- Born: April 5, 1932 Philadelphia, Pennsylvania, United States
- Died: April 11, 2016 (aged 84)
- Education: University of Pennsylvania University of California
- Known for: Microvascular decompression
- Medical career
- Profession: Surgeon
- Sub-specialties: Neurosurgery

= Peter J. Jannetta =

American neurosurgeon (1932–2016)

Peter Joseph Jannetta (April 5, 1932 – April 11, 2016) was an American neurosurgeon known for devising microvascular decompression, a surgical procedure to treat trigeminal neuralgia. At the University of Pittsburgh School of Medicine, he was the first Walter Dandy Professor of Neurological Surgery.

==Biography==

Born in Philadelphia, Jannetta graduated from the University of Pennsylvania with an undergraduate degree and a medical degree. He stayed at Penn for training as a general surgeon, then completed a National Institutes of Health fellowship in neurophysiology before training as a neurosurgeon at the University of California, Los Angeles.

During his residency at UCLA, Jannetta was in the laboratory dissecting a set of cranial nerves when he noticed that a blood vessel was unexpectedly pressing on one of the nerves. Jannetta suspected that this abnormal impingement of the nerve might be the cause of the painful facial condition known as trigeminal neuralgia. He devised the microvascular decompression procedure to treat patients with the condition. In addition to helping trigeminal neuralgia patients, the procedure became a treatment option for several related conditions.

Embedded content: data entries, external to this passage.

(** * Prepared-statement binding layer of [mysql+++.h]

    A shallow embedding of the typed binders ([stmt_bind_detail]), of the
    bind set ([prepared_stmt::mysql_bind_set]) and of [prepared_stmt]
    itself, together with the properties of the binding protocol.

    Conventions of the embedding.
    - [size_t], [unsigned long] and [unsigned int] quantities are only
      stored, compared and handed on by this code, never computed with, so
      they are natural numbers.
    - A scalar of any of the supported C++ number types is its raw value as
      an integer; the binders only copy scalars.
    - A [std::string] is its sequence of bytes; [resize] pads with NUL.
    - Pointers are symbolic: an application variable is named by its
      address, and a descriptor's [buffer] says which storage it aliases.
    - Dereferencing a null [unique_ptr] and indexing a vector out of range
      are undefined behaviour, recorded as the outcome [Undefined].
    - Memory allocation is assumed to succeed wherever the source does not
      test for it. *)

From Stdlib Require Import ZArith String.
From Stdlib.Strings Require Import Byte.
From stdpp Require Import prelude functions.

Local Open Scope Z_scope.
Local Open Scope nat_scope.

(** ** Outcomes of a C++ call *)

Inductive exception : Type :=
  | out_of_range (what : string)
  | runtime_error (what : string)
  | bad_alloc
  | bad_optional_access.

Inductive outcome (A : Type) : Type :=
  | Returns (a : A)
  | Throws (e : exception)
  | Undefined.

Arguments Returns {A} a.
Arguments Throws {A} e.
Arguments Undefined {A}.

#[global] Instance outcome_ret : MRet outcome := fun A a => Returns a.
#[global] Instance outcome_bind : MBind outcome := fun A B k c =>
  match c with
  | Returns a => k a
  | Throws e => Throws e
  | Undefined => Undefined
  end.

(** ** Application memory

    The variables the caller binds by reference, by address and by type. *)

Definition addr := nat.

Record memory : Type := {
  mem_number : addr → Z;
  mem_optional_number : addr → option Z;
  mem_string : addr → list byte;
  mem_optional_string : addr → option (list byte)
}.

Definition store_number (p : addr) (v : Z) (m : memory) : memory :=
  {| mem_number := <[p := v]> (mem_number m);
     mem_optional_number := mem_optional_number m;
     mem_string := mem_string m;
     mem_optional_string := mem_optional_string m |}.

Definition store_optional_number (p : addr) (v : option Z) (m : memory) : memory :=
  {| mem_number := mem_number m;
     mem_optional_number := <[p := v]> (mem_optional_number m);
     mem_string := mem_string m;
     mem_optional_string := mem_optional_string m |}.

Definition store_string (p : addr) (v : list byte) (m : memory) : memory :=
  {| mem_number := mem_number m;
     mem_optional_number := mem_optional_number m;
     mem_string := <[p := v]> (mem_string m);
     mem_optional_string := mem_optional_string m |}.

Definition store_optional_string (p : addr) (v : option (list byte)) (m : memory) : memory :=
  {| mem_number := mem_number m;
     mem_optional_number := mem_optional_number m;
     mem_string := mem_string m;
     mem_optional_string := <[p := v]> (mem_optional_string m) |}.

(** [std::string::resize(n)]: keep the first [n] bytes, pad with NUL. *)
Definition string_resize (n : nat) (s : list byte) : list byte := resize n x00 s.

(** ** The wire descriptor [MYSQL_BIND] *)

(** Modelled from the spec: the field-type tags of [mysql.h], which is not
    part of the sources; only the tags this code names, and the tag with
    value zero that [memset] leaves behind. *)
Inductive enum_field_types : Type :=
  | MYSQL_TYPE_DECIMAL
  | MYSQL_TYPE_TINY
  | MYSQL_TYPE_SHORT
  | MYSQL_TYPE_LONG
  | MYSQL_TYPE_FLOAT
  | MYSQL_TYPE_DOUBLE
  | MYSQL_TYPE_NULL
  | MYSQL_TYPE_LONGLONG
  | MYSQL_TYPE_STRING.

(** What a descriptor's [buffer] aliases. *)
Inductive buffer_ptr : Type :=
  | null_buffer
  | number_buffer (data : addr)            (* [T* data], the bound number *)
  | pdata_buffer                           (* [&pdata] of the owning binder *)
  | string_buffer (data : addr)            (* [data->data()] *)
  | optional_string_buffer (data : addr).  (* [data->value().data()] *)

(** The [length] and [is_null] pointers are either null or point at the
    descriptor's own [length_value] / [is_null_value]. *)
Inductive own_ptr : Type :=
  | nullptr
  | own_field.

(** Modelled from the spec: the bind descriptor of [mysql.h] (buffer
    pointer, buffer length, null flag, data-length-out, type tag), which is
    not part of the sources; the fields this code writes or reads.  The
    field [length] is called [length_ptr] here. *)
Record MYSQL_BIND : Type := {
  length_ptr : own_ptr;
  is_null : own_ptr;
  buffer : buffer_ptr;
  buffer_length : nat;
  length_value : nat;
  buffer_type : enum_field_types;
  is_unsigned : bool;
  is_null_value : bool
}.

(** [memset(bind, 0x00, sizeof(MYSQL_BIND))], also the value-initialised
    descriptor of [_binds_mysql.resize(size)]. *)
Definition zero_bind : MYSQL_BIND :=
  {| length_ptr := nullptr; is_null := nullptr; buffer := null_buffer;
     buffer_length := 0; length_value := 0; buffer_type := MYSQL_TYPE_DECIMAL;
     is_unsigned := false; is_null_value := false |}.

Definition set_length_ptr (v : own_ptr) (b : MYSQL_BIND) : MYSQL_BIND :=
  {| length_ptr := v; is_null := is_null b; buffer := buffer b;
     buffer_length := buffer_length b; length_value := length_value b;
     buffer_type := buffer_type b; is_unsigned := is_unsigned b;
     is_null_value := is_null_value b |}.
(** ** The invariant of the rate table *)

Lemma middleware_step_record env now req ip (m : RateTable) :
  table (middleware env now req m) !! ip = m !! ip \/
  (rateGated req = true /\ ip = clientIp req /\
   RateStep now ip m (checkRateLimit now ip m) /\
   table (middleware env now req m) = snd (checkRateLimit now ip m)).
Proof.
  destruct (countedFor ip req) eqn:Hc.
  - right. apply andb_prop in Hc as [Hg <-%bool_decide_eq_true].
    repeat split; [done|apply checkRateLimit_spec|by apply middleware_gated_table].
  - left. by apply not_counted_keeps_record.
Qed.

Lemma reachable_count_bounds env (m : RateTable) :
  reachable env m ->
  forall ip r, m !! ip = Some r -> 1 <= count r <= RATE_LIMIT_MAX.
Proof.
  induction 1 as [|m now req Hm IH]; intros ip r Hr.
  - by rewrite lookup_empty in Hr.
  - destruct (middleware_step_record env now req ip m) as [Heq|(_ & _ & Hs & Ht)].
    + rewrite Heq in Hr. by apply (IH ip).
    + rewrite Ht in Hr.
      inversion Hs as [Hn Hcr|r0 Hr0 He Hcr|r0 Hr0 Hw Hc Hcr|r0 Hr0 Hw Hc Hcr];
        rewrite <- Hcr in Hr; cbn [snd] in Hr.
      * rewrite lookup_insert_eq in Hr. injection Hr as <-. simpl.
        unfold RATE_LIMIT_MAX. lia.
      * rewrite lookup_insert_eq in Hr. injection Hr as <-. simpl.
        unfold RATE_LIMIT_MAX. lia.
      * by apply (IH ip).
      * rewrite lookup_insert_eq in Hr. injection Hr as <-. simpl.
        specialize (IH ip r0 Hr0). lia.
Qed.
(** [s.slice(start)] for [0 <= start]. *)
Fixpoint sliceFrom (start : nat) (s : string) : string :=
  match start, s with
  | O, _ => s
  | S n, String _ s' => sliceFrom n s'
  | S _, EmptyString => EmptyString
  end.

(** [s.slice(0, n)] for [0 <= n]. *)
Fixpoint sliceTo (n : nat) (s : string) : string :=
  match n, s with
  | S k, String c s' => String c (sliceTo k s')
  | _, _ => EmptyString
  end.

(** [arr.includes(x)] on an array of strings. *)
Definition includes (arr : list string) (x : string) : bool :=
  existsb (String.eqb x) arr.

Fixpoint occurs (c : ascii) (s : string) : bool :=
  match s with
  | EmptyString => false
  | String a s' => Ascii.eqb a c || occurs c s'
  end.

End Js.

(** ** Attachment uploader (FileUpload component) *)

Module FileUpload.

Definition ALLOWED_EXTENSIONS : list string :=
  [".png"; ".jpg"; ".jpeg"; ".gif"; ".webp";
   ".pdf"; ".txt"; ".log"; ".json"; ".csv"].

Definition MAX_FILE_SIZE : Z := 10 * 1024 * 1024.
Definition MAX_FILES : Z := 3.

Definition getExtension (name : string) : string :=
  let dot := Js.lastIndexOf "."%char name in
  if 0 <=? dot then Js.toLowerCase (Js.sliceFrom (Z.to_nat dot) name) else "".

(** A browser [File]: [fid] stands for the identity of the object,
    which is what [p.file === file] compares. *)
Record File := mkFile { fid : nat; fname : string; fsize : Z }.

Record AttachmentMeta := mkMeta {
  id : string;
  name : string;
  stored_name : string;
  type : string;
  size : Z;
  storage : string;
  path : string
}.

Inductive Status := uploading | done | error.

Record PendingFile := mkPending {
  file : File;
  status : Status;
  meta : option AttachmentMeta;
  perror : option string
}.

(** Local state of the component that the upload logic touches. *)
Record Uploader := mkUploader {
  pending : list PendingFile;
  uerror : option string
}.

Definition setError (e : option string) (u : Uploader) : Uploader :=
  {| pending := pending u; uerror := e |}.

Definition setPending (f : list PendingFile -> list PendingFile) (u : Uploader)
  : Uploader :=
  {| pending := f (pending u); uerror := uerror u |}.

(** The validation loop of [uploadFiles]: the message of the first
    offending file, or [None] when the whole batch passes.
    [formatBytes(MAX_FILE_SIZE)] is the constant "10.0 MB". *)
Fixpoint validate (batch : list File) : option string :=
  match batch with
  | [] => None
  | f :: rest =>
      let ext := getExtension (fname f) in
      if negb (Js.includes ALLOWED_EXTENSIONS ext)
      then Some ("File type '" +:+ ext +:+ "' is not allowed")
      else if fsize f >? MAX_FILE_SIZE
      then Some (fname f +:+ " exceeds 10.0 MB limit")
      else validate rest
  end.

He was a faculty member and division chief at Louisiana State University before moving to a similar role with the University of Pittsburgh in 1971. In 1995, he spent a year as Secretary of Health for the Commonwealth of Pennsylvania. Jannetta practiced at Allegheny General Hospital for a few years before he retired.

Jannetta received a Horatio Alger Award in 1990. The Karolinska Institute honored him with the Herbert Olivecrona Award in 1983. He was married twice, first to history professor Ann Bowman Jannetta, then to art critic Diana Rose Jannetta. He is survived by his six children: Susan, Joanne, Carol, Peter, Elizabeth, and Michael.

Dr. Jannetta served as the Secretary of Health for the state of Pennsylvania during the term of Governor Tom Ridge from 1995 to 1996.

==Death==
Jannetta suffered a head injury after a fall in his home in Pittsburgh and died on April 11, 2016, six days after his 84th birthday.